Leaf springs 24 may be provided to form latching members (detents) which will restrain the fin sections from folding back into each other; for instance, due to dynamic pressure acting against the leading edge 23 of the wing. The leaf springs 24 may be arranged in the interiors of the fin sections 7, engaging over the adjoining fin sections 7 or the root spar 9; although other types of latching members may also be provided. The springs 24, in the retracted condition of two adjacent fin sections 7, lie between the adjacent wall surfaces thereof, such that in the final completely extended position of a fin section 7.3 (FIG. 3), the springs 24 will engage behind the adjacent edge 17; in essence, the region of the yoke 25 of the U-shaped structure, for example that of the root spar 9, and support that edge 17 secured against the fin section 7.2 located in front thereof; and in a similar manner, subsequently the remaining fin sections against the nose spar 8.

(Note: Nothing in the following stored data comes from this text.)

(* ===== verification/ConvSubValues.v ===== *)
(** * ConvSubValues: [ConvSubsampling.forward] with the values of its layers

    [ConvSubsampling_forward_values] is [forward] (subsampling.py, lines
    151-167) in which [self.conv(x)] is the stack of layers the constructor
    built, computed on values by [ConvData]; the weights of the layers, the
    function of the activation and the map [W] of the output projection
    are the parameters.  [receptive_field] gives the input frames an output
    frame is computed from.

    The theorems: on a well-formed batch [forward] returns a well-formed
    tensor of shape (B, ceil(T / 2^R), feat_out) with the lengths
    [ceil(l / 2^R)]; the receptive field of output frame [k] is
    [2^R k - (2^R - 1), 2^R k + (2^R - 1)] for "striding" and
    [2^R k - 2 (2^R - 1), 2^R k + 3 (2^R - 1)] for "vggnet"; an output frame
    of an item is computed from the frames of its receptive field in the
    same item alone, so that the frames whose field ends before the length
    [l] of an item do not depend on what the batch holds after frame [l]
    or in other items, nor on the position of the item or the number of
    items of the batch; and the last frame [calc_length] counts as valid
    can depend on the padding. *)

From Stdlib Require Import ZArith QArith Lia.
From stdpp Require Import base tactics numbers list strings.
From S2P Require Import Prelude.
From S2P Require Import Floats.
From S2P Require Import CalcLength.
From S2P Require Import Torch.
From S2P Require Import ConvSub.
From S2P Require Import Tensor.
From S2P Require Import ConvData.
From S2P Require Import ConvSubData.

#[local] Open Scope Z_scope.

(** ** Definitions *)

Section definitions.
Context `{FloatOps F} `{ElemOps A}.
Implicit Types (self : ConvSubsampling) (W : list A → list A).
Implicit Types (act : string → A → A) (θs : nat → conv_params A).

(** [self.conv(x)] (line 164): the layers of the module, the first with
    the parameters [θs 0]. *)
Definition conv_stack act θs self (x : tensor A) : result (tensor A) :=
  Sequential_forward_data act θs 0 (conv self) x.

(** [ConvSubsampling.forward] *)
Definition ConvSubsampling_forward_values act θs W self
    (x : tensor A) (lengths : tensor1 F) : result (tensor A * list Z) :=
  ConvSubsampling_forward_data self (conv_stack act θs self) W x lengths.

(** Item [b] of the batch [x] and item [b'] of the batch [x'] have the
    same first [l] frames. *)
Definition same_prefix (b b' : nat) (l : Z) (x x' : tensor A) : Prop :=
  ∀ i : nat, Z.of_nat i < l → frame x b i = frame x' b' i.

End definitions.

(** The input frames from which output frame [k] is computed. *)
Definition receptive_field (self : ConvSubsampling) (k : Z) : Z * Z :=
  stack_field (conv self) (k, k).

(** ** The stack of a module *)

Section stack.
Implicit Types (c cin : Z) (nm : string) (w : Z * Z) (n : nat).

Lemma field_striding_block cin c nm w :
  stack_field (striding_block cin c (Elementwise nm)) w
  = (2 * w.1 - 1, 2 * w.2 + 1).
Proof. unfold stack_field. simpl. f_equal; lia. Qed.

Lemma field_vgg_block cin c nm w :
  stack_field (vgg_block cin c (Elementwise nm)) w
  = (2 * w.1 - 2, 2 * w.2 + 3).
Proof. unfold stack_field. simpl. f_equal; lia. Qed.

(** The receptive field of [n] blocks that each double the interval. *)
Lemma stack_field_blocks (block : Z → list Module) a b cin c n w :
  (∀ ci w, stack_field (block ci) w = (2 * w.1 - a, 2 * w.2 + b)) →
  stack_field (blocks block cin c n) w
  = (2 ^ Z.of_nat n * w.1 - a * (2 ^ Z.of_nat n - 1),
     2 ^ Z.of_nat n * w.2 + b * (2 ^ Z.of_nat n - 1)).
Proof.
  intros Hblock. revert cin. induction n as [|n IH]; intros cin.
  { destruct w. simpl. f_equal; lia. }
  cbn [blocks]. rewrite stack_field_app, IH, Hblock. cbn [fst snd].
  rewrite Nat2Z.inj_succ, Z.pow_succ_r by lia. f_equal; lia.
Qed.

Lemma layer_ok_striding_block cin c nm :
  0 ≤ c → Forall layer_ok (striding_block cin c (Elementwise nm)).
Proof. intros. repeat constructor; simpl; lia. Qed.

Lemma layer_ok_vgg_block cin c nm :
  0 ≤ c → Forall layer_ok (vgg_block cin c (Elementwise nm)).
Proof. intros. repeat constructor; simpl; lia. Qed.

Lemma layer_ok_blocks (block : Z → list Module) cin c n :
  (∀ ci, Forall layer_ok (block ci)) → Forall layer_ok (blocks block cin c n).
Proof.
  intros Hblock. revert cin. induction n as [|n IH]; intros cin; [constructor|].
  cbn [blocks]. apply Forall_app. auto.
Qed.

End stack.

Section init_stack.
Context `{HalvingExact F D}.
Implicit Types (self : ConvSubsampling) (c b t : Z) (nm : string).

(** What a successful construction fixes about the stack: [R >= 1] blocks
    that halve both axes and double the receptive field. *)
Lemma init_stack s factor feat_in feat_out c nm self :
  D feat_in →
  ConvSubsampling_init (F:=F) s factor feat_in feat_out c (Elementwise nm)
  = Ok self →
  ∃ (block : Z → list Module) a a',
    1 ≤ _sampling_num self
    ∧ conv self = blocks block 1 c (Z.to_nat (_sampling_num self))
    ∧ out self = {| in_features := c * cdiv feat_in (2 ^ _sampling_num self);
                    out_features := feat_out |}
    ∧ (∀ n ci h w, 1 ≤ c → 1 ≤ h → 1 ≤ w →
         Sequential_forward (block ci) [n; ci; h; w]
         = Ok [n; c; cdiv h 2; cdiv w 2])
    ∧ (∀ ci w, stack_field (block ci) w = (2 * w.1 - a, 2 * w.2 + a'))
    ∧ (0 ≤ c → ∀ ci, Forall layer_ok (block ci))
    ∧ (s = "vggnet" ∧ a = 2 ∧ a' = 3 ∨ s = "striding" ∧ a = 1 ∧ a' = 1).
Proof.
  intros HD Hinit.
  destruct (init_Ok_inv _ _ _ _ _ _ _ HD Hinit)
    as (Hf & Hn & [[-> ->]|[-> ->]]); pose proof (log2_even_pos factor Hf Hn).
  - exists (λ ic, vgg_block ic c (Elementwise nm)), 2, 3.
    repeat split; try done; intros;
      eauto using vgg_block_forward, field_vgg_block, layer_ok_vgg_block.
  - exists (λ ic, striding_block ic c (Elementwise nm)), 1, 1.
    repeat split; try done; intros;
      eauto using striding_block_forward, field_striding_block,
        layer_ok_striding_block.
Qed.

(** The shape the stack of a module returns. *)
Lemma init_stack_shape s factor feat_in feat_out c nm self b t :
  D feat_in →
  ConvSubsampling_init (F:=F) s factor feat_in feat_out c (Elementwise nm)
  = Ok self →
  1 ≤ c → 1 ≤ feat_in → 1 ≤ t →
  Sequential_forward (conv self) [b; 1; t; feat_in]
  = Ok [b; c; cdiv t (2 ^ _sampling_num self);
        cdiv feat_in (2 ^ _sampling_num self)].
Proof.
  intros HD Hinit Hc Hd Ht.
  destruct (init_stack _ _ _ _ _ _ _ HD Hinit)
    as (block & a & a' & HR & -> & _ & Hblock & _).
  rewrite (blocks_forward _ c) by (done || (intros; by apply Hblock)).
  rewrite Z2Nat.id by lia.
  by destruct (Z.to_nat (_sampling_num self)) eqn:E; [lia|].
Qed.

Lemma init_layer_ok s factor feat_in feat_out c nm self :
  D feat_in →
  ConvSubsampling_init (F:=F) s factor feat_in feat_out c (Elementwise nm)
  = Ok self →
  0 ≤ c → Forall layer_ok (conv self).
Proof.
  intros HD Hinit Hc.
  destruct (init_stack _ _ _ _ _ _ _ HD Hinit)
    as (block & a & a' & _ & -> & _ & _ & _ & Hok & _).
  apply layer_ok_blocks. auto.
Qed.

(** The receptive field of an output frame, by strategy. *)
Lemma receptive_field_init s factor feat_in feat_out c nm self k :
  D feat_in →
  ConvSubsampling_init (F:=F) s factor feat_in feat_out c (Elementwise nm)
  = Ok self →
  let m := 2 ^ _sampling_num self in
  receptive_field self k
  = if decide (s = "vggnet")
    then (m * k - 2 * (m - 1), m * k + 3 * (m - 1))
    else (m * k - (m - 1), m * k + (m - 1)).
Proof.
  intros HD Hinit m. unfold receptive_field.
  destruct (init_stack _ _ _ _ _ _ _ HD Hinit)
    as (block & a & a' & HR & -> & _ & _ & Hfield & _ & Hs).
  rewrite (stack_field_blocks _ a a') by done. cbn [fst snd].
  rewrite Z2Nat.id by lia. fold m.
  destruct Hs as [(-> & -> & ->)|(-> & -> & ->)]; simpl; f_equal; lia.
Qed.

End init_stack.

(** ** From the batch to the input of the stack *)

Section unsqueeze.
Context `{ElemOps A}.
Implicit Types (x : tensor A) (b : nat) (l lo hi : Z).

Lemma unsqueeze_data_3d x (n t d : Z) :
  t_shape x = [n; t; d] →
  unsqueeze_data 1 x = Ok {| t_shape := [n; 1; t; d]; t_data := t_data x |}.
Proof. intros Hs. unfold unsqueeze_data. by rewrite Hs. Qed.

Lemma unsqueeze_wf x (n t d : Z) :
  t_shape x = [n; t; d] → tensor_wf x →
  tensor_wf {| t_shape := [n; 1; t; d]; t_data := t_data x |}.
Proof.
  intros Hs [Hpos Hlen]. rewrite Hs in Hpos, Hlen.
  split; cbn [t_shape t_data].
  - apply Forall_cons_1 in Hpos as [? Hpos].
    constructor; [done|constructor; [lia|done]].
  - rewrite Hlen. autorewrite with subsampling. lia.
Qed.

(** An element of the input of the stack is an element of a frame. *)
Lemma get4_unsqueeze x (n t d : Z) b (c : nat) (i j : Z) :
  t_shape x = [n; t; d] →
  get4 {| t_shape := [n; 1; t; d]; t_data := t_data x |} b c i j
  = if decide (0 ≤ i < t ∧ 0 ≤ j < d ∧ c = 0%nat)
    then frame x b (Z.to_nat i) !! Z.to_nat j else None.
Proof.
  intros Hs. unfold get4, frame. rewrite Hs. cbn [t_shape t_data].
  destruct (decide (0 ≤ i < t ∧ _)) as [(Hi & Hj & Hc)|Hn].
  - rewrite !decide_True by (repeat split; lia).
    rewrite lookup_take_lt, lookup_drop by lia. f_equal.
    change (Z.to_nat 1) with 1%nat. lia.
  - by rewrite decide_False by (change (Z.to_nat 1) with 1%nat; lia).
Qed.

(** Batches that agree on the first [l] frames of an item give inputs of
    the stack that agree on every interval below [l]. *)
Lemma same_prefix_agree x x' (n n' t d : Z) b b' l lo hi :
  t_shape x = [n; t; d] → t_shape x' = [n'; t; d] →
  Z.of_nat b < n → Z.of_nat b' < n' → same_prefix b b' l x x' → hi < l →
  agree b b' lo hi {| t_shape := [n; 1; t; d]; t_data := t_data x |}
    {| t_shape := [n'; 1; t; d]; t_data := t_data x' |}.
Proof.
  intros Hs Hs' Hb Hb' Hxx Hhi. eexists _, _, _. do 4 (split; [done|]).
  intros c i j Hi.
  rewrite (get4_unsqueeze x n t d), (get4_unsqueeze x' n' t d) by done.
  case_decide as Hc; [|done]. rewrite Hxx; [done|lia].
Qed.

End unsqueeze.

(** ** [forward] on a module the constructor built *)

Section values.
Context `{HalvingExact F D} `{ElemOps A}.
Implicit Types (self : ConvSubsampling) (W : list A → list A).
Implicit Types (act : string → A → A) (θs : nat → conv_params A).
Implicit Types (x y : tensor A) (lengths : tensor1 F) (c n t : Z) (b k : nat).

(** The stack does not fail on a well-formed input, and returns a
    well-formed tensor of the shape of the stack. *)
Lemma conv_stack_Ok act θs s factor feat_in feat_out c nm self x n t :
  D feat_in →
  ConvSubsampling_init (F:=F) s factor feat_in feat_out c (Elementwise nm)
  = Ok self →
  1 ≤ c → 1 ≤ feat_in → 1 ≤ t → t_shape x = [n; 1; t; feat_in] →
  tensor_wf x →
  ∃ y, conv_stack act θs self x = Ok y
       ∧ t_shape y = [n; c; cdiv t (2 ^ _sampling_num self);
                      cdiv feat_in (2 ^ _sampling_num self)]
       ∧ tensor_wf y.
Proof.
  intros HD Hinit Hc Hd Ht Hs Hwf. unfold conv_stack.
  pose proof (Sequential_forward_data_shape act θs 0 (conv self) x) as Hy.
  rewrite Hs, (init_stack_shape s factor feat_in feat_out c nm) in Hy by done.
  destruct (Sequential_forward_data _ _ _ _ _) as [y|] eqn:Hstack; [|done].
  exists y. split; [done|]. split; [by simplify_eq/=|].
  eapply Sequential_forward_data_wf; [|done..].
  eapply init_layer_ok; [done..|lia].
Qed.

However, when a larger installation space is available for the latching members in a direction transverse of the wing surface 6 (such as in the region of the front ends 19 of the fin sections which are located further forwardly and, accordingly because of the fin sections 7 straddling each other, protrude further from the central plane of the root spar 9) it is more expedient to construct the latching members in the form of index pins 26 (FIG. 4). These pins 26 can be arranged to support the erected extended wing to resist greater forces, since there is little danger of buckling or of engagement between adjacent fin sections 7. The index pins 26 are axially displaceable in the root spar 9, for example, between ribs 31, and are supported against a compression spring 28 which is located in a longitudinal bore 27. The stepped end 29 is thus engaged in a spring-loaded manner into a bore 30 in the fin section 7 (possibly also in the nose spar 8), as soon as there has been reached the desired extended angular position relative to the root spar 9.

The individual fin sections 7, as well as the root spar 9 (and under certain circumstances also the nose spar 8) are of U-shaped sheet metal construction with the yokes 25 facing towards the edges 17, 23, and may be provided with stiffening ribs 31 between the segments 32 which make up the wing surfaces 6. Edges 17 may be bevelled edges provided on a unitary sheet, as indicated in FIG. 3 for the root spar 8; or alternatively constructed from individual curved sheets which are connected together along the edges 17 (for example, through spot-welded connections 33) as indicated in FIG. 3 for the smallest fin section 7.3.

The term telescopically is employed throughout the specification as a broad general term to define any interengaging relationship in which parts may be relatively displaced further into and out of each other.